Janet, J. P. - Presenter, Massachusetts Institute of Technology
The unique and tunable electronic properties of transition metal complexes make them ideal targets for molecular design. However, the high complexity and dimensionality of transition metal chemical space both presents challenges for and necessitates new approaches to virtual screening. Data-driven models from machine learning can circumvent the high computational cost of first-principles simulation. However, predictive machine learning models require knowledge of how to optimally map heuristic chemical and topological properties of transition metal complexes to energetic outputs. We have recently trained the first artificial neural network (ANN) to predict electronic structure properties of transition metal complexes to 3 kcal/mol accuracy, outperforming previously developed descriptors (i.e., for organic molecules) by an order of magnitude1. We have also implemented this ANN in our virtual high-throughput screening toolkit, molSimplify2, to enable both prediction of structure and electronic properties prior to first-principles simulation. We will discuss this set and recent modifications to the descriptors through our development of fully continuous variable representations. We will describe how we have used established feature selection techniques from this widened space of candidate descriptors to identify the most important subsets of variables for predictive models.

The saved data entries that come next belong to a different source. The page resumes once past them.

(** [SubnetNodeClass[name]]: a name that is no member raises [KeyError]. *)
Definition subnet_node_class_to_enum (name : string) : outcome SubnetNodeClass :=
  if String.eqb name "Registered" then Returns Registered
  else if String.eqb name "Idle" then Returns Idle
  else if String.eqb name "Included" then Returns Included
  else if String.eqb name "Validator" then Returns Validator
  else Raises KeyError.

(** The two entries of [node.classification] the client reads. *)
Record Classification : Type := mk_classification {
  node_class : string;
  start_epoch : Z
}.

(** [SubnetNodeInfo] and its decoder [SubnetNodeInfo.list_from_vec_u8] are
    declared in [substrate/chain_data.py], which is not part of the sources
    at hand: the record type, its [classification] and the decoder, which may
    raise on malformed bytes, stay parameters. *)
Class ChainData : Type := {
  SubnetNodeInfo : Type;
  classification : SubnetNodeInfo -> Classification;
  list_from_vec_u8 : list Z -> outcome (list SubnetNodeInfo)
}.

(** [d[key]] on a dict *)
Fixpoint dict_get {V : Type} (key : string) (d : list (string * V)) : outcome V :=
  match d with
  | [] => Raises KeyError
  | (k, v) :: d' => if String.eqb k key then Returns v else dict_get key d'
  end.

(** [result["result"]], where [result] may be [None] *)
Definition subscript_result (result : option rpc_response) : outcome (list Z) :=
  match result with
  | None => Raises TypeError
  | Some d => dict_get "result" d
  end.

(** ** The client: [class Hypertensor] *)

Section Hypertensor.
Context `{Config} `{SubstrateInterface} `{ChainData}.

(** [with self.interface as _interface: body].  [__enter__] returns the
    interface; [__exit__] closes it on every way out and does not suppress
    an exception of the body. *)
Definition with_interface {A} (body : M A) : M A :=
  fun t =>
    let (r, t1) := body t in
    match perform Close close t1 with
    | (Raises e, t2) => (Raises e, t2)
    | (Returns _, t2) => (r, t2)
    end.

We analyze selected feature sets through how well they resolve differences and similarities among representative transition metal complexes using self-organizing maps and principal component analysis. Finally, we conclude with our approaches for decoding continuous variable representations to lead candidate transition molecules for integration of our predictive machine learning models into multi-level molecular design workflows.

1J. P. Janet and H. J. Kulik “Predicting Electronic Structure Properties of Transition Metal Complexes with Neural Networks” arXiv preprint arXiv:1702.05771 (2017)

2E. I. Ioannidis, T. Z. H. Gani, and H. J. Kulik “molSimplify: A toolkit for automating discovery in inorganic chemistry” J. Comput. Chem. 37, 2106-2117 (2016).